Depuis, l’étude de la religion à l’Université de Sherbrooke n’a pas dévié de sa trajectoire tournée vers l’excellence, dont la pertinence fut renouvelée en 2015, lorsque le Centre d’études du religieux contemporain (CERC) prit le relais la Faculté de théologie et d’études religieuses. Ses professeurs et ses étudiants font la fierté du champ d’études québécois de la religion : leurs colloques annuels sont connus et courus des chercheurs d’ici et d’ailleurs ; leurs recherches sont suivies par un nombre imposant de chercheurs, s’attirent des étudiants de tous les coins du globe, contribuent à la formation d’un nombre remarquable et diversifié de diplômés ; leurs publications s’attirent le respect et l’estime de leurs collègues qui se font une joie de joindre leur plume à la leur. Ces chercheurs, jeunes et moins jeunes, sont un foyer d’intelligence au coeur de Sherbrooke, de l’Estrie et du Québec.

Stupeur et consternation, puisque cette fermeture des programmes en sciences des religions de l’Université de Sherbrooke s’est faite de manière intempestive, sans collégialité ni explications claires ou convaincantes. Ses professeurs ont été placés hier devant le fait accompli, sans signe avant-coureur ou simple consultation. Une décision faite dans la hâte, sans évaluations approfondies des programmes, ni analyse des retombées, ni consultation auprès de la population sherbrookoise.

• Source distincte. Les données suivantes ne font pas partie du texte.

Lemma wp_body_fn f s : specs f -> inv s -> fuel_ok (Datatypes.S f) s 4 -> failed s = false ->
  wp (lex;; expect "(";;
      let! l := fn_params_loop f (NONE, NONE) in
      let! t := gets tok in
      let end_ := end_ t in
      expect ")";;
      let! returns := optional_type_start in
      let! (l, end_) :=
        (if returns then
           let! id := type f in
           let! l := append l id in
           if negb (snd l =? NONE) then
             upd_node (snd l) (with_field EXP_ROLE_RETURN);;
             let! n := get_node (snd l) in
             ret (l, n_end n)
           else ret (l, end_)
         else ret (l, end_)) in
      let! first := node EXP_FN_TYPE (start (tok s)) end_ (fst l) token0 in
      ret (Some EXP_POINTER_TYPE, 0, end_, first)) (body_parts s) s.
Proof using text_bytes options_fit.
  intros IH Hi Hfuel Ef. set (lo := count (tree s)). set (p := pos s). assert (0 <= lo) as Hlo by (unfold lo, count; lia).
  eapply wp_bind; [by apply wp_lex_step|]. cbn beta. intros _ s1 (Hs1 & _ & _).
  eapply wp_bind; [apply (wp_expect text_bytes); by eapply steps_inv|]. cbn beta. intros _ s2 (H2 & _).
  assert (steps s s2) as Hs2 by by eapply steps_trans. pose proof (steps_count _ _ Hs2).
  eapply wp_bind; [apply (sp_fn_params f IH lo p); [by eapply steps_inv|fuel_below|lia|by apply steps_pos|by left]|].
  cbn beta. intros l s3 [H3 Hl3]. assert (steps s s3) as Hs3 by (eapply (steps_new_trans lo); [done|lia|done]).
  apply wp_gets. cbv zeta. eapply wp_bind; [apply (wp_expect text_bytes); by eapply steps_inv|]. cbn beta. intros _ s4 (H4 & Ht4).
  assert (steps s s4) as Hs4 by by eapply steps_trans. assert (children lo p l s4) as Hl4 by by apply (steps_children _ _ _ _ _ H4).
  assert (failed s4 = false -> p <= end_ (tok s3) <= pos s4) as He4.
  { intros Hf. destruct (Ht4 Hf) as (_ & He & _). pose proof (steps_pos _ _ Hs3 (steps_ok _ _ H4 Hf)).
    destruct (inv_bounded _ (steps_inv _ _ Hs3)). unfold p, pos in *. lia. }
  eapply wp_bind; [apply (wp_optional_type_start text_bytes); by eapply steps_inv|]. cbn beta. intros returns s5 [H5 Hp5].
  assert (steps s s5) as Hs5 by by eapply steps_trans. assert (children lo p l s5) as Hl5 by by apply (steps_children _ _ _ _ _ H5).
  assert (failed s5 = false -> p <= end_ (tok s3) <= pos s5) as He5.
  { intros Hf. pose proof (steps_pos _ _ H5 Hf). specialize (He4 (steps_ok _ _ H5 Hf)). lia. }
  eapply (wp_bind _ _ (fun '(l, en) s6 => steps s s6 /\ children lo p l s6 /\ (failed s6 = false -> p <= en <= pos s6))).
  { destruct returns; [|done]. pose proof (steps_inv _ _ Hs5) as Hi5. pose proof (steps_count _ _ Hs5).
    eapply wp_bind; [apply (sp_type f IH); [done|fuel_below]|]. cbn beta. intros id s6 [H6 Hr6].
    eapply wp_bind; [apply (wp_append_parsed lo p l id s5); [done|by eapply steps_inv|lia|by apply steps_pos|done|done|done]|].
    cbn beta. intros l7 s7 (H7 & Hl7 & _). assert (steps s s7) as Hs7 by (eapply (steps_new_trans lo); [done|lia|done]).
    pose proof (steps_inv _ _ Hs7) as Hi7.
    assert (failed s7 = false -> p <= end_ (tok s3) <= pos s7) as He7.
    { intros Hf. pose proof (steps_new_step lo _ _ Hlo H7) as Hst. pose proof (step_pos _ _ _ _ Hst Hf).
      specialize (He5 (step_ok _ _ _ _ Hst Hf)). lia. }
    destruct (Z.eqb_spec (snd l7) NONE) as [E|E]; cbn [negb]; [done|].
    assert (lo <= snd l7 < count (tree s7)) as Hlast by (destruct Hl7 as [->|(? & ? & _)]; [done|lia]).
    eapply wp_bind; [apply wp_upd; [done|lia|by intros ?|done]|]. cbn beta. intros _ s8 (H8 & Hu8 & Hget8).
    assert (steps s s8) as Hs8 by (eapply (steps_new_trans (snd l7)); [done|lia|done]).
    pose proof (updated_count _ _ _ Hu8). apply wp_get_node; [lia|]. intros n Hn.
    destruct (get_at_is_Some (nodes (tree s7)) (snd l7)) as [m Hm]; [unfold count in *; lia|].
    rewrite (Hget8 m Hm) in Hn. injection Hn as <-. split; [done|].
    destruct Hl7 as [->|(Hfl & Hla & Hsp)]; [done|].
    assert (failed s8 = false -> n_start m <= n_end m /\ p <= n_start m /\ n_end m <= pos s8) as Hm8.
    { rewrite (updated_failed _ _ _ Hu8), (updated_pos _ _ _ Hu8). intros Hf.
      destruct (Hsp Hf) as (m' & Hm' & Hst & He). rewrite Hm in Hm'. injection Hm' as <-.
      destruct (inv_ok _ Hi7 Hf) as [_ Hwf]. destruct (Hwf _ _ Hm) as [Hspan _ _ _]. lia. }
    split; [|intros Hf; specialize (Hm8 Hf); cbn; lia]. right. split; [done|]. split; [lia|]. intros Hf.
    eexists. split; [by apply Hget8|]. specialize (Hm8 Hf). cbn. lia. }
  cbn beta. intros [l6 en] s6 (Hs6 & Hl6 & He6).
  eapply wp_bind; [apply wp_node; [by eapply steps_inv|]|].
  { intros Hf. specialize (He6 Hf). destruct (inv_bounded _ Hi). unfold p, pos in *. split; [lia|]. split; [lia|].
    by apply (children_first lo (start (tok s))). }
  cbn beta. intros first s7 (H7 & Hr7 & _). split; [by eapply steps_trans|]. intros Hf. split; [done|].
  specialize (He6 (steps_ok _ _ H7 Hf)). pose proof (steps_pos _ _ H7 Hf). unfold p in *. split; [lia|].
  right. destruct (proj2 Hr7 Hf) as [HN _]. pose proof (proj1 Hr7 HN). unfold count in *. lia.
Qed.
(** A representable sum or product of words, whatever its type, is the sum
    or product of the words when that is a word. *)
Lemma arith_word op t a b x :
  0 <= exact_op op a b <= UINT64_MAX -> arith op t a b = Some x -> x = exact_op op a b.
Proof.
  intros Hr H. unfold arith in H. split_if_in H; [split_if_in H; by simplify_eq|].
  destruct (signed_width t) as [w|]; [|done]. split_if_in H; [|done]. simplify_eq.
  unfold u64, wrap. rewrite <- (Z.mod_small (exact_op op a b) (2 ^ 64)) by (unfold UINT64_MAX in Hr; lia).
  unfold exact_op. split_if.
  - by rewrite Zmult_mod, !to_signed_mod, <- Zmult_mod.
  - by rewrite Zplus_mod, !to_signed_mod, <- Zplus_mod.
Qed.

Lemma land_le a b : 0 <= a -> 0 <= Z.land a b <= a.
Proof.
  intros Ha. split; [apply Z.land_nonneg; lia|].
  rewrite <- (Z.add_0_r a) at 2. replace a with (Z.land a b + Z.ldiff a b) at 2.
  - pose proof (proj2 (Z.ldiff_nonneg a b)). lia.
  - rewrite Z.add_nocarry_lxor, Z.lxor_lor.
    + apply Z.bits_inj'. intros i Hi. rewrite Z.lor_spec, Z.land_spec, Z.ldiff_spec. by destruct (Z.testbit a i), (Z.testbit b i).
    + apply Z.bits_inj'. intros i Hi. rewrite !Z.land_spec, Z.ldiff_spec, Z.bits_0. by destruct (Z.testbit a i), (Z.testbit b i).
    + apply Z.bits_inj'. intros i Hi. rewrite !Z.land_spec, Z.ldiff_spec, Z.bits_0. by destruct (Z.testbit a i), (Z.testbit b i).
Qed.

Lemma combine_sound e tl rl rr l r v :
  e_wrap e = false -> r_valid rl = true -> r_valid rr = true -> in_range rl l -> in_range rr r ->
  binop e tl l r = Value v -> in_range (combine_ranges (e_op e) rl rr) v.
Proof.
  intros Hw Hl Hr [_ Hil] [_ Hir] Hv.
  destruct (Hil Hl) as (a & -> & Ha & Hma & Hea). destruct (Hir Hr) as (b & -> & Hb & Hmb & Heb).
  unfold binop in Hv. rewrite Hw in Hv. unfold combine_ranges. destruct (e_op e); try apply no_range_in.
  - split_if; [|apply no_range_in]. to_prop.
    destruct (arith _ _ _ _) as [x|] eqn:Hx; [|by destruct (e_boolean e)]. simplify_eq.
    apply arith_word in Hx; unfold exact_op in *; rewrite bool_decide_false in * by done; [|lia]. subst x.
    apply in_range_valid; cbn; [done|lia|lia|]. intros [Ea Eb]%andb_true_iff.
    rewrite <- Hea, <- Heb by done. symmetry. apply u64_small. unfold UINT64_MAX in *. lia.
  - destruct (_ || _) eqn:Hm; [|apply no_range_in].
    assert (r_max rl * r_max rr <= UINT64_MAX) as Hp.
    { to_prop. destruct Hm as [->|Hm]; [unfold UINT64_MAX; lia|].
      destruct (Z.eq_dec (r_max rl) 0) as [->|]; [unfold UINT64_MAX; lia|].
      pose proof (Z.mul_div_le UINT64_MAX (r_max rl)). nia. }
    destruct (arith _ _ _ _) as [x|] eqn:Hx; [|by destruct (e_boolean e)]. simplify_eq.
    apply arith_word in Hx; unfold exact_op in *; rewrite bool_decide_true in * by done; [|nia]. subst x.
    apply in_range_valid; cbn; [done|nia|done|]. intros [Ea Eb]%andb_true_iff.
    rewrite <- Hea, <- Heb by done. symmetry. apply u64_small. unfold UINT64_MAX in *. nia.
  - simplify_eq. pose proof (land_le a b). pose proof (land_le b a). rewrite (Z.land_comm b a) in *.
    destruct (r_exact rl) eqn:Ea, (r_exact rr) eqn:Eb; cbn [andb];
      try rewrite <- (Hea eq_refl); try rewrite <- (Heb eq_refl);
      apply in_range_valid; cbn; try done; repeat split_if; to_prop; lia.
Qed.

Lemma convert_sound e v v' :
  unsigned_type (e_type e) = true -> convert_value e v = Value v' ->
  exists z, v' = Word z /\ 0 <= z <= umax (e_type e) /\ (forall y, v = Word y -> 0 <= y <= umax (e_type e) -> z = y).
Proof.
  intros Hu H. unfold convert_value in H. rewrite Hu in H. cbn [andb] in H.
  assert (match convert (e_kind e) (e_type e) v with Some v => load (e_type e) v | None => Panic end = Value v' ->
          exists z, v' = Word z /\ 0 <= z <= umax (e_type e)) as Hslow.
  { destruct (convert _ _ _) as [w|]; [|done]. unfold load. rewrite Hu. destruct w as [z|]; [|done].
    intros [=<-]. eexists. split; [done|]. apply wrap_to_range. }
  destruct v as [z|].
  - destruct (_ && _) eqn:Hf.
    + to_prop. destruct (convert_traps _ _ _); [done|]. simplify_eq. exists z. split; [done|]. split; [lia|]. intros. by simplify_eq.
    + destruct (Hslow H) as (z' & -> & Hz). exists z'. split; [done|]. split; [lia|]. intros y [=<-] Hy.
      rewrite (proj2 (Z.leb_le _ _)), (proj2 (Z.leb_le _ _)) in Hf by lia. done.
  - destruct (Hslow H) as (z' & -> & Hz). exists z'. done.
Qed.

Lemma index_range p s e tl base i v :
  unsigned_type (e_type e) = true -> index_value p s e tl base i = Value v -> exists z, v = Word z /\ 0 <= z <= umax (e_type e).
Proof.
  intros Hu H. unfold index_value in H. destruct i as [n|]; [|done]. split_if_in H; [|by destruct (e_boolean e)].
  unfold load in H. rewrite Hu in H. destruct (element s base n) as [z|]; [|done]. simplify_eq.
  eexists. split; [done|]. apply wrap_to_range.
Qed.
Lemma convert_range e rl a v r :
  unsigned_type (e_type e) = true -> in_range rl a -> convert_value e a = Value v ->
  (if negb (r_valid rl) || (umax (e_type e) <? r_max rl) then Some (mkRange true false (umax (e_type e)) 0)
   else Some (mkRange true (r_exact rl && negb (umax (e_type e) <? r_value rl))
                      (if r_max rl <? umax (e_type e) then r_max rl else umax (e_type e)) (r_value rl))) = Some r ->
  in_range r v.
Proof.
  intros Hu [_ Ha] Hv H. apply convert_sound in Hv as (z & -> & Hz & Hsame); [|done].
  pose proof (unsigned_max_range (e_type e) pointer_size) as Hmax. fold (umax (e_type e)) in Hmax.
  destruct (_ || _) eqn:Hb; simplify_eq; [apply in_range_valid; cbn; (lia || done)|]. to_prop. destruct Hb as [Hval Hm].
  destruct (Ha Hval) as (y & -> & Hy & _ & Hex). pose proof (Hsame y eq_refl ltac:(lia)) as ->.
  apply in_range_valid; cbn; [done|split_if; to_prop; lia|split_if; to_prop; lia|].
  intros [He _]%andb_true_iff. by apply Hex.
Qed.

(** The range of an expression holds its value in every state the ranges of
    the locals hold in. *)
Lemma uint_range_sound p l s : words p -> respects p l s ->
  forall f id depth r g v, uint_range f p id l pointer_size depth = Some r -> eval g p s id = Some (Value v) -> in_range r v.
Proof.
  intros Hw Hs. induction f as [|f IH]; intros id depth r g v H Hv; [done|]. cbn [uint_range] in H.
  destruct (_ || _); [simplify_eq; apply no_range_in|]. destruct g as [|g]; [done|]. cbn [eval] in Hv.
  destruct (get_at (expressions p) id) as [e|] eqn:He; [|done]. pose proof (Hw _ _ He) as Hi.
  destruct (e_kind e) eqn:Hk; simplify_eq; try apply no_range_in.
  - apply in_range_valid; cbn; (done || lia).
  - apply in_range_valid; cbn; [done|unfold of_bool; destruct (e_boolean e); lia|destruct (e_boolean e); done|done].
  - apply in_range_valid; cbn; (done || lia).
  - split_if_in H; [|simplify_eq; apply no_range_in]. destruct (Hs _ _ Heqb H) as [[Hev Hin] Ht]. split; [done|].
    intros Hval. destruct (Hin Hval) as (z & Hz & Hzr). rewrite Hz in Hv. unfold load in Hv.
    destruct (unsigned_type (e_type e)) eqn:Hu; simplify_eq; [|by exists z].
    destruct (Ht Hval _ _ He Hk eq_refl Hu) as (y & Hy & Hyr). rewrite Hz in Hy. simplify_eq.
    exists y. split; [|done]. f_equal. apply Z.mod_small. lia.
  - destruct (e_wrap e) eqn:Hwr; [simplify_eq; apply no_range_in|].
    destruct (uint_range f p (e_left e) _ _ _) as [rl|] eqn:Hl; [|done].
    destruct (uint_range f p (e_right e) _ _ _) as [rr|] eqn:Hr; [|done].
    destruct (_ || _) eqn:Hval; [simplify_eq; apply no_range_in|]. to_prop. simplify_eq.
    destruct (eval g p s (e_left e)) as [[a| |]|] eqn:Hel; try done.
    destruct (bool_decide _) eqn:Hb.
    { apply bool_decide_eq_true in Hb. destruct Hb as [[-> _]|[-> _]]; apply no_range_in. }
    destruct (eval g p s (e_right e)) as [[b| |]|] eqn:Her; try done. injection Hv as Hv.
    eapply combine_sound; [done|apply Hval..|by eapply IH|by eapply IH|done].
  - destruct (unsigned_type (e_type e)) eqn:Hu; cbn [negb] in H; [|simplify_eq; apply no_range_in].
    destruct (uint_range f p (e_left e) _ _ _) as [rl|] eqn:Hl; [|done].
    destruct (eval g p s (e_left e)) as [[a| |]|] eqn:Hel; try done. injection Hv as Hv.
    apply (convert_range e rl a); [done| |done..]. by eapply IH.
  - destruct (eval g p s (e_left e)) as [[a| |]|] eqn:Hel; try done.
    destruct (eval g p s (e_right e)) as [[b| |]|] eqn:Her; try done. injection Hv as Hv.
    split_if_in H; simplify_eq; [|apply no_range_in]. apply index_range in Hv as (z & -> & Hz); [|done].
    pose proof (unsigned_max_range (e_type e) pointer_size). apply in_range_valid; cbn; (done || unfold umax in *; lia).
  - destruct (unsigned_type (e_type e)) eqn:Hu; cbn [negb] in H; [|simplify_eq; apply no_range_in].
    destruct (uint_range f p (e_left e) _ _ _) as [rl|] eqn:Hl; [|done].
    destruct (eval g p s (e_left e)) as [[a| |]|] eqn:Hel; try done. injection Hv as Hv.
    apply (convert_range e rl a); [done| |done..]. by eapply IH.
Qed.
(* ===== verification/IrReach.v ===== *)
(** Reachable functions of a program (src/src/ir_reachability.inc and
    [dyn_ir_prune_functions] of src/src/ir.c): a depth-first walk of expressions and
    blocks, and a queue of functions. The marks after a successful walk are
    exactly the expressions, statements and functions that can be reached.

    [None] is an access out of the bounds of an array, the queue included. *)

From S2P Require Import Prelude Ir.

(** ** The walk *)

(** The marks and the queue; the arrays have the sizes of the program's. *)
Record Reachability := mkReach {
  live : list bool; seen_expressions : list bool; seen_statements : list bool; queue : list Z }.
(** A function of the walk: it gives up with [false]. *)
Definition walk := Reachability -> option (bool * Reachability).
Definition done_ : walk := fun r => Some (true, r).
Definition fail_ : walk := fun r => Some (false, r).
Definition and_then (m k : walk) : walk := fun r =>
  let* (ok, r) := m r in if ok : bool then k r else Some (false, r).
Notation "m ;& k" := (and_then m k) (at level 50, left associativity) : dyn_scope.
(** [for (i = from; i < from + n; ++i) if (!f(i)) return false;] *)
Fixpoint each (n : nat) (from : Z) (f : Z -> walk) : walk :=
  match n with
  | O => done_
  | S n' => f from ;& each n' (from + 1) f
  end.
Lemma add_overflow a b :
  fits bits sign a = true -> fits bits sign b = true ->
  let A := a mod 2 ^ bits in let B := b mod 2 ^ bits in let r := (a + b) mod 2 ^ bits in
  (if sign then negb (Z.land (Z.land (not64 (Z.lxor A B)) (Z.lxor A r)) (high_of bits) =? 0)
   else u64 (mask_of bits - A) <? B) = negb (fits bits sign (a + b)).
Proof.
  intros Ha Hb. cbv zeta. pose proof (half_pos bits Hbits). pose proof (pow_bits bits Hbits). pose proof (pow_le_64 bits Hbits).
  destruct sign.
  - rewrite high_test, !Z.land_spec, not64_testbit, !Z.lxor_spec, !sign_of by (done || lia).
    unfold fits in Ha, Hb. to_prop. rewrite sign_of_sum by lia. unfold fits.
    destruct (Z.ltb_spec a 0), (Z.ltb_spec b 0), (Z.ltb_spec (a + b) 0), (Z.leb_spec (- M) (a + b)), (Z.ltb_spec (a + b) M);
      try done; lia.
  - rewrite mask_of_eq by done. unfold fits in *. to_prop. rewrite !Z.mod_small by lia. rewrite u64_small by lia.
    destruct (Z.ltb_spec (2 ^ bits - 1 - a) b); by zb.
Qed.
Lemma sub_overflow a b :
  fits bits sign a = true -> fits bits sign b = true ->
  let A := a mod 2 ^ bits in let B := b mod 2 ^ bits in let r := (a - b) mod 2 ^ bits in
  (if sign then negb (Z.land (Z.land (Z.lxor A B) (Z.lxor A r)) (high_of bits) =? 0) else A <? B)
  = negb (fits bits sign (a - b)).
Proof.
  intros Ha Hb. cbv zeta. pose proof (half_pos bits Hbits). pose proof (pow_bits bits Hbits).
  destruct sign.
  - rewrite high_test, !Z.land_spec, !Z.lxor_spec, !sign_of by (done || lia).
    unfold fits in Ha, Hb. to_prop. rewrite sign_of_sum by lia. unfold fits.
    destruct (Z.ltb_spec a 0), (Z.ltb_spec b 0), (Z.ltb_spec (a - b) 0), (Z.leb_spec (- M) (a - b)), (Z.ltb_spec (a - b) M);
      try done; lia.
  - unfold fits in *. to_prop. rewrite !Z.mod_small by lia.
    destruct (Z.ltb_spec a b); by zb.
Qed.

(** The magnitude of a word of a signed type. *)
Lemma magnitude a :
  fits bits sign a = true ->
  (if sign && negb (Z.land (a mod 2 ^ bits) (high_of bits) =? 0) then Z.land (u64 (0 - a mod 2 ^ bits)) (mask_of bits)
   else a mod 2 ^ bits) = Z.abs a.
Proof.
  intros Ha. pose proof (half_pos bits Hbits). pose proof (pow_bits bits Hbits).
  pose proof (fits_mod bits Hbits sign a Ha) as Hm. rewrite high_test by done. rewrite word_land_mod.
  rewrite Zminus_mod_idemp_r, Z.sub_0_l. revert Ha Hm. destruct sign; cbn [andb]; intros Ha Hm.
  - rewrite sign_of by done. unfold fits in Ha. to_prop. destruct (Z.ltb_spec a 0); [|lia].
    rewrite Z.mod_small by lia. lia.
  - unfold fits in Ha. to_prop. lia.
Qed.
Lemma quotient_test l a b : 0 <= l -> 0 <= a -> 0 <= b -> negb (b =? 0) && (l / b <? a) = (l <? a * b).
Proof.
  intros. destruct (Z.eqb_spec b 0) as [->|Hb]; cbn [negb andb]; [zb; done|].
  destruct (Z.ltb_spec (l / b) a) as [Hl|Hl]; symmetry.
  - apply Z.ltb_lt. pose proof (Z.mul_succ_div_gt l b). nia.
  - apply Z.ltb_ge. pose proof (Z.mul_div_le l b). nia.
Qed.
Lemma mul_overflow a b :
  fits bits sign a = true -> fits bits sign b = true ->
  let A := a mod 2 ^ bits in let B := b mod 2 ^ bits in
  let aa := if sign && negb (Z.land A (high_of bits) =? 0) then Z.land (u64 (0 - A)) (mask_of bits) else A in
  let bb := if sign && negb (Z.land B (high_of bits) =? 0) then Z.land (u64 (0 - B)) (mask_of bits) else B in
  let limit := if sign then if negb (Z.land (Z.lxor A B) (high_of bits) =? 0) then high_of bits else high_of bits - 1
               else mask_of bits in
  negb (bb =? 0) && (limit / bb <? aa) = negb (fits bits sign (a * b)).
Proof.
  intros Ha Hb. cbv zeta. rewrite !magnitude by done. pose proof (half_pos bits Hbits). pose proof (pow_bits bits Hbits).
  rewrite quotient_test by (try lia; rewrite high_of_eq, mask_of_eq by done; repeat split_if; lia).
  rewrite <- Z.abs_mul. destruct sign.
  - rewrite high_test, !Z.lxor_spec, !sign_of, high_of_eq by done. unfold fits.
    destruct (Z.ltb_spec a 0), (Z.ltb_spec b 0); cbn [xorb];
      match goal with |- (?l <? ?x) = _ => destruct (Z.ltb_spec l x) end; symmetry.
    all: destruct (Z.leb_spec (- M) (a * b)), (Z.ltb_spec (a * b) M); try done; nia.
  - rewrite mask_of_eq by done. unfold fits in *. to_prop. destruct (Z.ltb_spec (2 ^ bits - 1) (Z.abs (a * b))); symmetry.
    all: destruct (Z.leb_spec 0 (a * b)), (Z.ltb_spec (a * b) (2 ^ bits)); try done; nia.
Qed.

Lemma lxor_high y : 0 <= y < 2 ^ bits -> Z.lxor y M = if M <=? y then y - M else y + M.
Proof.
  intros Hy. assert (forall x, 0 <= x < M -> Z.lxor x M = x + M) as Hx.
  { intros x Hx. symmetry. apply Z.add_nocarry_lxor. rewrite land_pow2_testbit by lia.
    by rewrite (testbit_high x (bits - 1)) by lia. }
  rewrite (pow_bits bits Hbits) in Hy. destruct (Z.leb_spec M y); [|apply Hx; lia].
  replace y with (y - M + M) at 1 by lia. rewrite <- Hx by lia.
  by rewrite Z.lxor_assoc, Z.lxor_nilpotent, Z.lxor_0_r.
Qed.
(** The order of the words the comparisons use is the order of the values. *)
Definition key (x : Z) : Z := if sign then Z.lxor x (high_of bits) else x.
Lemma key_eq a : fits bits sign a = true -> key (a mod 2 ^ bits) = if sign then a + M else a.
Proof.
  intros Ha. unfold key. pose proof (fits_mod bits Hbits sign a Ha) as Hm. pose proof (half_pos bits Hbits).
  revert Ha Hm. destruct sign; intros Ha Hm; [|by rewrite Hm].
  rewrite high_of_eq, lxor_high, Hm by (done || (apply Z.mod_pos_bound, Z.pow_pos_nonneg; lia)).
  unfold fits in Ha. to_prop. cbn [andb]. destruct (Z.ltb_spec a 0); zb; lia.
Qed.
Lemma word_eqb a b :
  fits bits sign a = true -> fits bits sign b = true -> (a mod 2 ^ bits =? b mod 2 ^ bits) = (a =? b).
Proof.
  intros Ha Hb. rewrite !(fits_mod bits Hbits sign) by done. unfold fits in *. pose proof (half_pos bits Hbits).
  destruct sign; cbn [andb]; [|done]. to_prop. destruct (Z.ltb_spec a 0), (Z.ltb_spec b 0), (Z.eqb_spec a b); zb; lia || done.
Qed.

À notre connaissance, le CERC était une structure viable, fonctionnelle et performante. Il y a même tout lieu de croire qu’il réalisait une prouesse en demandant à ses professeurs de porter plus d’un chapeau disciplinaire sans se disperser. Plutôt que d’être félicités, ils sont maintenant remerciés et leurs efforts, déçus, sans compter la démotivation vécue par les étudiants en mi-parcours qui y demeurent inscrits.

Parions que le Syndicat des professeures et professeurs de l’Université de Sherbrooke voudra se pencher sur cette décision qui touche plus largement la conception que nous avons de l’université. Une université qui, comme l’a rappelé avec succès le Syndicat des professeurs et professeures de l’Université Laval lors de la grève historique de l’année dernière, avec l’appui de la Fédération québécoise des professeures et professeurs d’université, ne peut réaliser sa mission autrement que dans la plénitude de ses savoirs spécialisés — une « université complète », entendue comme lieu de synthèse, de création, de critique et de transmission du savoir humain.

Nous, cosignataires, invitons la haute direction de l’Université de Sherbrooke à renoncer à ses projets d’arrière-garde, et à renouer avec la vision avant-gardiste qui caractérise sa longue et riche tradition.